We don’t want to say no. We want to be nice and liked and be helpers, maybe even fixers. We’re afraid people will think we are selfish jerks, that we are flawed, or outcasts. So, even though we want to be authentic and known for standing in our own truth, we still say yes when we mean no. We set goals and push ourselves to accomplish them, even after, somewhere along the way, the goal has changed. We strive for awards and accolades, and we present ourselves and our families in public and on social media in the best light, all because we care what others might think.

 

And we attempt to play God or even become God when someone we love has to reckon with a disease that carries with it not only the possibility of death, but also shame, guilt, and disfavor in the general population. Of course we want to protect our loved ones from harm and stigma – but the difficult truth is that we also want to protect ourselves.

 

We all want to be liked. We all need to feel loved. We aren’t always conscious of how we go about obtaining this validation and love.

 

What’s important here is self-awareness – the why behind our actions and reactions. And self-awareness is hard work. It requires digging deep into our core values.
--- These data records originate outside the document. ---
(** Making an applicable move on a well-formed, correctly hashed
    board and unmaking it gives back the original board (cells, counts,
    castle mask, en-passant square, clocks, history, cache and hash),
    up to the order of the entries of each piece list. *)
Theorem make_unmake_restores b m v b' :
  board_wf b -> hash_ok b -> move_ok b m -> 0 <= m_half_move b ->
  make_move m b = Some (v, b') ->
  exists b'', unmake_move b' = Some b'' /\ b'' ≃b b.
Proof.
  intros Hw Hh Hok Hhalf0 E.
  destruct (make_move_spec b m Hw Hh Hok) as (b1 & E1 & Hw1 & Hh1 & Hc1 & Hcol & Hhist & Hhalf & Hcache & _).
  rewrite E1 in E. injection E as _ <-.
  rewrite (unmake_move_cons b1 _ _ Hhist), Hhalf.
  rewrite (proj2 (Z.ltb_lt 0 (m_half_move b + 1))) by lia. cbn [negb].
  rewrite Z.add_simpl_r. cbv zeta.
  change (h_move (history_entry b m)) with m. change (h_hash (history_entry b m)) with (m_hash b).
  destruct (unmake_prefix_ok b1 (history_entry b m) (m_history b) (m_half_move b) Hw1 Hh1 (wf_castle b Hw))
    as (Hw4 & Hh4 & Hc4 & Hcol4 & Hcs4 & Hep4 & Hf4 & Hhalf4 & Hhist4 & Hcache4).
  set (c4 := unmake_prefix _ _ _ _) in *.
  assert (Hcol4' : m_next_move_colour c4 = m_next_move_colour b) by (rewrite Hcol4, Hcol; apply negb_involutive).
  rewrite Hcol4'.
  destruct (unmake_body_ok b c4 m Hw Hok Hw4 Hh4) as (b5 & E5 & Hw5 & Hh5 & Hc5 & _ & _);
    [intros t; rewrite Hc4; apply Hc1|done|].
  rewrite E5. cbn [mbind option_bind].
  pose proof (unmake_body_scalars _ _ _ _ E5) as Hs5.
  assert (Hsc : same_scalars b5 b).
  { destruct Hs5 as (? & ? & ? & ? & ? & ? & ?). unfold same_scalars. rewrite Hcol4' in *.
    unfold history_entry in *; cbn [h_castle_state h_en_passant h_fifty_move] in *.
    split_and!; congruence. }
  assert (Hhash : m_hash b5 = m_hash b).
  { rewrite Hh5, Hh. pose proof Hsc as (? & ? & ? & _). by apply compute_hash_same. }
  rewrite Hhash, Z.eqb_refl. cbn [negb]. eexists. split; [reflexivity|].
  apply equiv_of_cells; [done|done|done|apply wf_same_shape; done|done|done].
Qed.

(** C2: an applicable move on a well-formed, correctly hashed board is
    made: the verdict is [true] exactly when the mover's king is not
    attacked afterwards, the cells change as [make_cells] says, the
    invariant and the hash hold, the side switches, one undo record is
    pushed, the half-move count grows by one and the fifty-move count is
    reset by a capture or a pawn move and grows by one otherwise. *)
Theorem make_move_ok b m :
  board_wf b -> hash_ok b -> move_ok b m ->
  exists v b', make_move m b = Some (v, b') /\
    (v = true <-> square_attacked b' (king_square b' (side_piece (m_next_move_colour b) KING))
                    (negb (m_next_move_colour b)) = false) /\
    board_wf b' /\ hash_ok b' /\ cells_eq b' (make_cells m (m_next_move_colour b) (piece_at b)) /\
    m_next_move_colour b' = negb (m_next_move_colour b) /\
    m_history b' = history_entry b m :: m_history b /\ m_half_move b' = m_half_move b + 1 /\
    m_fifty_move b' = (if move_captured m || is_pawn (moved_piece m) then 0 else m_fifty_move b + 1).
Proof.
  intros Hw Hh Hok.
  destruct (make_move_spec b m Hw Hh Hok) as (b' & E & Hw' & Hh' & Hc & Hcol & Hhist & Hhalf & _ & Hf).
  eexists _, b'. split; [exact E|]. split; [|done]. by rewrite negb_true_iff.
Qed.
Lemma make_move_body b m x :
  make_body m (m_next_move_colour b) (pre_body b m) = Some x ->
  make_move m b = Some (negb (square_attacked (after_body m x)
      (king_square (after_body m x) (side_piece (m_next_move_colour b) KING))
      (negb (m_next_move_colour b))), after_body m x).
Proof. intros E. unfold make_move. cbv zeta. unfold pre_body, history_entry in E. by rewrite E. Qed.

Lemma make_body_pre b m :
  board_wf b -> hash_ok b -> move_ok b m ->
  exists x, make_body m (m_next_move_colour b) (pre_body b m) = Some x /\
    step_ok (pre_body b m) x (make_cells m (m_next_move_colour b) (piece_at b)).
Proof.
  intros Hw Hh Hok. apply (make_body_ok (pre_body b m) m); [|done|done].
  apply (board_wf_arrays b); try done; apply Hw.
Qed.

Lemma after_body_step b m x c :
  step_ok (pre_body b m) x c ->
  board_wf (after_body m x) /\ hash_ok (after_body m x) /\ cells_eq (after_body m x) c /\
  m_next_move_colour (after_body m x) = negb (m_next_move_colour b) /\
  m_castle_state (after_body m x) = m_castle_state x /\ m_en_passant (after_body m x) = m_en_passant x /\
  m_fifty_move (after_body m x) =
    (if move_captured m || is_pawn (moved_piece m) then 0 else m_fifty_move b + 1) /\
  m_half_move (after_body m x) = m_half_move b + 1 /\
  m_history (after_body m x) = history_entry b m :: m_history b /\
  m_move_cache (after_body m x) = m_move_cache b.
Proof.
  intros (Hw & Hh & Hc & _ & Hcol & Hfif & Hhalf & Hhist & Hcache).
  unfold same_meta, pre_body in *. board_simpl.
  split_and!; try (unfold after_body, switch_colours; board_simpl; congruence).
  - apply (board_wf_arrays x); try done. apply Hw.
  - by apply switch_colours_hash.
  - intros t. apply Hc.
  - unfold after_body, switch_colours. board_simpl. by rewrite Hfif.
Qed.
(** The moves of the pawn on [start], lines 464-521. *)
Definition pawn_moves (b : Board) (side : bool) (pawn start : Z) : list move_t :=
  let double_white :=
    if negb side && (get_square_row start =? RANK_2) &&
       (piece_at b (start + 10) =? INVALID_PIECE) && (piece_at b (start + 20) =? INVALID_PIECE)
    then [double_move start (start + 20) pawn] else [] in
  let double_black :=
    if side && (get_square_row start =? RANK_7) &&
       (piece_at b (start - 10) =? INVALID_PIECE) && (piece_at b (start - 20) =? INVALID_PIECE)
    then [double_move start (start - 20) pawn] else [] in
  let offset := if negb side then 10 else -10 in
  let cur := start + offset in
  let single :=
    if valid_square cur && (piece_at b cur =? INVALID_PIECE) then
      if last_rank cur then map (promote_move start cur pawn) (promote_pieces side)
      else [quiet_move start (start + offset) pawn]
    else [] in
  let capture1 := cur - 1 in
  let capture2 := cur + 1 in
  let ep := m_en_passant b in
  let enpas :=
    if negb (ep =? INVALID_SQUARE) then
      (if (capture1 =? ep) && (piece_at b capture1 =? INVALID_PIECE)
       then [en_passant_move start ep pawn] else []) ++
      (if (capture2 =? ep) && (piece_at b capture2 =? INVALID_PIECE)
       then [en_passant_move start ep pawn] else [])
    else [] in
  double_white ++ double_black ++ single ++ pawn_capture b side pawn start capture1 ++
  pawn_capture b side pawn start capture2 ++ enpas.

(** The king, lines 525-536. *)
Definition king_step (b : Board) (king start off : Z) : list move_t :=
  let cur := start + off in
  let piece := piece_at b cur in
  if valid_square cur then
    if piece =? INVALID_PIECE then [quiet_move start cur king]
    else if opposite_colours king piece && negb (is_king piece)
    then [capture_move start cur king piece] else []
  else [].

Definition castle_bit (b : Board) (bit : Z) : bool := negb (Z.land (m_castle_state b) bit =? 0).

(** Castling, lines 539-563. *)
Definition castle_moves (b : Board) (side : bool) : list move_t :=
  if negb side then
    let d1_attacked := square_attacked b D1 BLACK in
    let e1_attacked := square_attacked b E1 BLACK in
    let f1_attacked := square_attacked b F1 BLACK in
    (if castle_bit b WHITE_SHORT && negb e1_attacked && negb f1_attacked &&
        (piece_at b F1 =? INVALID_PIECE) && (piece_at b G1 =? INVALID_PIECE)
     then [castle_move E1 G1 WHITE_KING SHORT_CASTLE_MOVE] else []) ++
    (if castle_bit b WHITE_LONG && negb e1_attacked && negb d1_attacked &&
        (piece_at b D1 =? INVALID_PIECE) && (piece_at b C1 =? INVALID_PIECE) &&
        (piece_at b B1 =? INVALID_PIECE)
     then [castle_move E1 C1 WHITE_KING LONG_CASTLE_MOVE] else [])
  else
    let d8_attacked := square_attacked b D8 WHITE in
    let e8_attacked := square_attacked b E8 WHITE in
    let f8_attacked := square_attacked b F8 WHITE in
    (if castle_bit b BLACK_SHORT && negb e8_attacked && negb f8_attacked &&
        (piece_at b F8 =? INVALID_PIECE) && (piece_at b G8 =? INVALID_PIECE)
     then [castle_move E8 G8 BLACK_KING SHORT_CASTLE_MOVE] else []) ++
    (if castle_bit b BLACK_LONG && negb e8_attacked && negb d8_attacked &&
        (piece_at b D8 =? INVALID_PIECE) && (piece_at b C8 =? INVALID_PIECE) &&
        (piece_at b B8 =? INVALID_PIECE)
     then [castle_move E8 C8 BLACK_KING LONG_CASTLE_MOVE] else []).

(** The list built by lines 393-563 for [side]. *)
Definition generate (b : Board) (side : bool) : list move_t :=
  let king_piece := side_piece side KING in
  let knight_piece := side_piece side KNIGHT in
  let pawn_piece := side_piece side PAWN in
  slider_moves b (side_piece side QUEEN) queen_offsets ++
  slider_moves b (side_piece side ROOK) ortho_offsets ++
  slider_moves b (side_piece side BISHOP) diag_offsets ++
  for_pieces b knight_piece (fun start => flat_map (knight_step b knight_piece start) knight_offsets) ++
  for_pieces b pawn_piece (pawn_moves b side pawn_piece) ++
  flat_map (king_step b king_piece (king_square b king_piece)) king_offsets ++
  castle_moves b side.

Definition pseudo_moves (side_arg : option bool) (b : Board) : option (list move_t * Board) :=
  match m_move_cache b !! m_hash b with
  | Some ms => Some (ms, b)
  | None =>
      if (1000 <? m_half_move b) || (75 <? m_fifty_move b) then Some ([], b) else
      let side := default (m_next_move_colour b) side_arg in
      let result := generate b side in
      if negb (length result <=? MAX_POSITION_MOVES)%nat then None else
      Some (result, with_cache (<[m_hash b := result]> (m_move_cache b)) b)
  end.

Section Legal.
Context `{Zobrist}.

(** The loop of lines 572-576 over the copy [tmp]. *)
Fixpoint legal_loop (ms : list move_t) (tmp : Board) (acc : list move_t) : option (list move_t) :=
  match ms with
  | [] => Some acc
  | m :: rest =>
      match make_move m tmp with
      | None => None
      | Some (v, tmp1) =>
          let acc := if v then acc ++ [m] else acc in
          match unmake_move tmp1 with
          | None => None
          | Some tmp2 => legal_loop rest tmp2 acc
          end
      end
  end.

Definition legal_moves (b : Board) : option (list move_t) :=
  let tmp := b in
  match pseudo_moves None tmp with
  | None => None
  | Some (ms, tmp) => legal_loop ms tmp []
  end.

(** The verdict [make_move] gives [m] on [b]. *)
Definition move_verdict (b : Board) (m : move_t) : bool :=
  match make_move m b with Some (v, _) => v | None => false end.

End Legal.

(** ** Every generated move can be made *)

(** The castle rights name pieces that stand on their home squares. *)
Definition castle_ok (b : Board) : Prop :=
  (castle_bit b WHITE_SHORT = true -> piece_at b E1 = WHITE_KING /\ piece_at b H1 = WHITE_ROOK) /\
  (castle_bit b WHITE_LONG = true -> piece_at b E1 = WHITE_KING /\ piece_at b A1 = WHITE_ROOK) /\
  (castle_bit b BLACK_SHORT = true -> piece_at b E8 = BLACK_KING /\ piece_at b H8 = BLACK_ROOK) /\
  (castle_bit b BLACK_LONG = true -> piece_at b E8 = BLACK_KING /\ piece_at b A8 = BLACK_ROOK).

(** An en-passant target lies behind a pawn of the side that just moved. *)
Definition ep_ok (b : Board) : Prop :=
  let side := m_next_move_colour b in
  let ep := m_en_passant b in
  ep <> INVALID_SQUARE -> valid_square ep = true /\
    valid_square (ep_capture_square side ep) = true /\
    piece_at b (ep_capture_square side ep) = side_piece (negb side) PAWN.

Lemma opposite_colours_spec a c :
  opposite_colours a c = true -> valid_piece a = true /\ valid_piece c = true /\ a <> c.
Proof.
  unfold opposite_colours. intros H. apply andb_true_iff in H as [H Hx].
  apply andb_true_iff in H as [Ha Hc]. split_and!; [done|done|]. intros <-.
  by rewrite xorb_nilpotent in Hx.
Qed.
It means reflecting on past experiences and how they are repeating themselves in our relationships and life today. We need to clearly see ourselves, our wants and needs and desires—and boundaries—so that we can live and move and breathe in a way that reflects what we want out of life, and so that we can have internal peace and well-being while living it.

 

What if someone’s, anyone’s, everyone’s opinion of you didn’t matter, or at least not more than your own? What if you showed up as the most authentic version of yourself, without explanation or justification or need of acceptance?

 

What if at the very least you look within and start to ask yourself—with grace and understanding and empathy—why does his, her, their opinion of me matter so damn much? Could I possibly live a more authentic and fulfilled life, a life of internal peace and wellbeing if I cared more about my own thoughts about myself than I do about theirs?  YES! 5000 yeses!

 

You can only wash the shit off your own boots. If you try to wash it off another person’s boots maybe you’ll succeed for a while, but the real work—the only shit you can truly remove or sidestep altogether, requires looking at, evaluating, contending with what is going on within your very own mind. Self-awareness work and the understanding that results from it is where you will find your internal peace and wellbeing, and from where your most authentic and fulfilled life will start to flow.